The Surprising Revolt at the Most Liberal College in the Country

Activists are disrupting lectures to protest "white supremacy," but many students are taking steps to stop them.

A professor stands at a lecture podium, while protesters sit alongside him holding signs.
Laura Swann

At Reed College, a small liberal-arts school in Portland, Oregon, a 39-year-old Saturday Night Live skit recently caused an uproar over cultural appropriation. In the classic Steve Martin skit, he performs a goofy song, “King Tut,” meant to satirize a Tutankhamun exhibit touring the U.S. and to criticize the commercialization of Egyptian culture. You could say that his critique is weak; that his humor is lame; that his dance moves are unintentionally offensive or downright racist. All of that, and more, was debated in a humanities course at Reed.

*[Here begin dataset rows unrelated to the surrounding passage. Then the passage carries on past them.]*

(* ===================================================================== *)
(** ** The command line of the wrapped server: [shim] *)
(* ===================================================================== *)

(** [args[flag][0]] *)
Definition first_value (flag : str) (args : list (str * list str)) : res str :=
  match dict_get flag args with
  | Some (v :: _) => Ok v
  | Some [] => Raise IndexError
  | None => Raise KeyError
  end.

(** [[arg for k, v in args.items() for arg in [k, *v]]] *)
Definition args_to_argv (args : list (str * list str)) : list str :=
  flat_map (fun '(k, v) => k :: v) args.

Section Shim.

(** What [shim] takes from its environment between the lines that
    handle the arguments: [py_int s] is [int(s)], [None] when it raises
    [ValueError]; [extension_proxy port] is the text of the port of the
    proxy that [start_extension_proxy] starts in front of [port];
    [web_proxy url label] is the address of the proxy that
    [start_web_proxy] starts in front of [url]. *)
Variable py_int : str -> option Z.
Variable extension_proxy : Z -> str.
Variable web_proxy : str -> str -> str.

(** [argv2] of [shim]: the arguments of the program are parsed, the
    addresses of four servers are replaced by those of the proxies
    started in front of them, and the arguments are put back in a command
    line behind the path [server] of the wrapped program. *)
Definition shim_argv (server : str) (sys_argv : list str) : res (list str) :=
  let* args := parse_argv (skipn 1 sys_argv) in
  let* port := first_value (py "--extension_server_port") args in
  let* port := match py_int port with
               | Some p => Ok p
               | None => Raise ValueError
               end in
  let args :=
    dict_set (py "--extension_server_port") [extension_proxy port] args in
  let* url := first_value (py "--inference_api_server_url") args in
  let args :=
    dict_set (py "--inference_api_server_url")
      [web_proxy url (py "INFERENCE")] args in
  let* url := first_value (py "--api_server_url") args in
  let args := dict_set (py "--api_server_url") [web_proxy url (py "API")] args in
  let* url := first_value (py "--cloud_code_endpoint") args in
  let args :=
    dict_set (py "--cloud_code_endpoint") [web_proxy url (py "CLOUD")] args in
  Ok (server :: args_to_argv args).

(** One flag with its values, as the wrapped server gets it: the values
    of the four flags of the proxied servers are replaced. *)
Definition proxied (port : Z) (inference api cloud : str)
    (arg : str * list str) : str * list str :=
  let '(k, v) := arg in
  (k,
   if str_eqb k (py "--extension_server_port") then [extension_proxy port]
   else if str_eqb k (py "--inference_api_server_url")
        then [web_proxy inference (py "INFERENCE")]
   else if str_eqb k (py "--api_server_url") then [web_proxy api (py "API")]
   else if str_eqb k (py "--cloud_code_endpoint")
        then [web_proxy cloud (py "CLOUD")]
   else v).

End Shim.

(* ===================================================================== *)
(** ** Definitions of the statements *)
(* ===================================================================== *)

(** *** The wire format, as the design document words it *)

(** One variable-length integer: little-endian base 128, the top bit of
    a byte says that another byte follows. *)
Inductive varint_enc : bytes -> Prop :=
| varint_last b : byte_val b < 0x80 -> varint_enc [b]
| varint_more b k : 0x80 <= byte_val b -> varint_enc k -> varint_enc (b :: k).

Definition varint_val (k : bytes) : Z :=
  fold_right (fun b acc => Z.land (byte_val b) 0x7F + 128 * acc) 0 k.

(** One field: a tag whose low three bits select the representation. *)
Inductive wire_field : bytes -> Prop :=
| field_varint k v :
    varint_enc k -> Z.land (varint_val k) 7 = 0 -> varint_enc v ->
    wire_field (k ++ v)
| field_fixed64 k p :
    varint_enc k -> Z.land (varint_val k) 7 = 1 -> length p = 8%nat ->
    wire_field (k ++ p)
| field_blob k l p :
    varint_enc k -> Z.land (varint_val k) 7 = 2 -> varint_enc l ->
    Z.of_nat (length p) = varint_val l ->
    wire_field (k ++ l ++ p)
| field_fixed32 k p :
    varint_enc k -> Z.land (varint_val k) 7 = 5 -> length p = 4%nat ->
    wire_field (k ++ p).

(** A buffer that is fully consumed as a sequence of fields. *)
Inductive wire_stream : bytes -> Prop :=
| stream_end : wire_stream []
| stream_field f r : wire_field f -> wire_stream r -> wire_stream (f ++ r).

(** *** The reference encoder *)

(** Modelled from the spec: the reference encoder of the round-trip
    property (the repository holds no encoder).  A message is a sequence
    of fields; a field is a field number with a value of wire type 0
    (variable-length integer), 1 (eight bytes, little endian), 2
    (length-delimited bytes) or 5 (four bytes, little endian). *)
Inductive wire_value : Type :=
| Varint (n : Z)
| Fixed64 (n : Z)
| Blob (b : bytes)
| Fixed32 (n : Z).

Definition wire_type (v : wire_value) : Z :=
  match v with
  | Varint _ => 0
  | Fixed64 _ => 1
  | Blob _ => 2
  | Fixed32 _ => 5
  end.

Definition byte_of_Z (z : Z) : Byte.byte := byte_of_N (Z.to_N z).

(** Modelled from the spec: a variable-length integer, seven bits a byte
    from the low end, the top bit set on every byte but the last. *)
Fixpoint encode_varint_fuel (fuel : nat) (n : Z) : bytes :=
  match fuel with
  | O => [byte_of_Z (n mod 128)]
  | S fuel' =>
      if n <? 128 then [byte_of_Z n]
      else byte_of_Z (128 + n mod 128) :: encode_varint_fuel fuel' (n / 128)
  end.

Definition encode_varint (n : Z) : bytes :=
  encode_varint_fuel (Z.to_nat (Z.log2 n)) n.

(** Modelled from the spec: [width] bytes, little endian. *)
Fixpoint encode_fixed (width : nat) (n : Z) : bytes :=
  match width with
  | O => []
  | S width' => byte_of_Z (n mod 256) :: encode_fixed width' (n / 256)
  end.

(** Modelled from the spec: one field, its tag first. *)
Definition encode_field (f : Z * wire_value) : bytes :=
  let '(number, v) := f in
  encode_varint (number * 8 + wire_type v) ++
  match v with
  | Varint n => encode_varint n
  | Fixed64 n => encode_fixed 8 n
  | Blob b => encode_varint (Z.of_nat (length b)) ++ b
  | Fixed32 n => encode_fixed 4 n
  end.

Definition encode_message (fields : list (Z * wire_value)) : bytes :=
  flat_map encode_field fields.

(** The fields the encoder accepts: numbers and integers in range. *)
Definition encodable (f : Z * wire_value) : Prop :=
  0 <= fst f /\
  match snd f with
  | Varint n => 0 <= n
  | Fixed64 n => 0 <= n < 2 ^ 64
  | Blob _ => True
  | Fixed32 n => 0 <= n < 2 ^ 32
  end.

(** The element of the decoded sequence for a field: the integer, or
    what the blob normalizer [f] makes of the bytes. *)
Definition decoded (f : bytes -> res value) (v : wire_value) : res value :=
  match v with
  | Varint n | Fixed64 n | Fixed32 n => Ok (VInt n)
  | Blob b => f b
  end.

(** The ways a field at [pos] is malformed: its tag or one of its
    variable-length integers is cut by the end of the buffer, its fixed or
    length-delimited payload would end past the buffer, or the low three
    bits of its tag are none of 0, 1, 2, 5. *)
Inductive malformed_at (buf : bytes) (pos : nat) : Prop :=
| truncated_tag :
    Forall (fun b => 0x80 <= byte_val b) (skipn pos buf) ->
    malformed_at buf pos
| truncated_value key pos1 :
    read_varint buf pos = Ok (key, pos1) -> Z.land key 7 = 0 ->
    Forall (fun b => 0x80 <= byte_val b) (skipn pos1 buf) ->
    malformed_at buf pos
| short_fixed64 key pos1 :
    read_varint buf pos = Ok (key, pos1) -> Z.land key 7 = 1 ->
    (length buf < pos1 + 8)%nat ->
    malformed_at buf pos
| truncated_length key pos1 :
    read_varint buf pos = Ok (key, pos1) -> Z.land key 7 = 2 ->
    Forall (fun b => 0x80 <= byte_val b) (skipn pos1 buf) ->
    malformed_at buf pos
| short_blob key pos1 len pos2 :
    read_varint buf pos = Ok (key, pos1) -> Z.land key 7 = 2 ->
    read_varint buf pos1 = Ok (len, pos2) ->
    Z.of_nat (length buf) < Z.of_nat pos2 + len ->
    malformed_at buf pos
| short_fixed32 key pos1 :
    read_varint buf pos = Ok (key, pos1) -> Z.land key 7 = 5 ->
    (length buf < pos1 + 4)%nat ->
    malformed_at buf pos
| unknown_wire_type key pos1 :
    read_varint buf pos = Ok (key, pos1) ->
    Z.land key 7 <> 0 -> Z.land key 7 <> 1 ->
    Z.land key 7 <> 2 -> Z.land key 7 <> 5 ->
    malformed_at buf pos.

But many students found the video so egregious that they opposed its very presence in class. “That’s like somebody … making a song just littered with the n-word everywhere,” a member of Reedies Against Racism (RAR) told the student newspaper when asked about Martin’s performance. She told me more: The Egyptian garb of the backup dancers and singers—many of whom are African American—“is racist as well. The gold face of the saxophone dancer leaving its tomb is an exhibition of blackface.”

Such outrage has been increasingly common in the course, Humanities 110, over the past 13 months. On September 26, 2016, the newly formed RAR organized a boycott of all classes in response to a Facebook post from the actor Isaiah Washington, who urged “every single African American in the United States that was really fed up with being angry, sad and disgusted” over police shootings to stay home on Monday. Of the 25 demands issued by RAR that day, the largest section was devoted to reforming Humanities 110.

A required year-long course for freshmen, Hum 110 consists of lectures that everyone attends and small break-out classes “where students learn how to discuss, debate, and defend their readings.” It’s the heart of the academic experience at Reed, which ranks second for future Ph.D.s in the humanities and fourth in all subjects. (Reed famously shuns the U.S. News & World Report, as explained in a 2005 Atlantic article by a former Reed president.) As Professor Peter Steinberger details in a 2011 piece for Reed magazine, “What Hum 110 Is All About,” the course is intended to train students whose “primary goal” is “to engage in original, open-ended, critical inquiry.”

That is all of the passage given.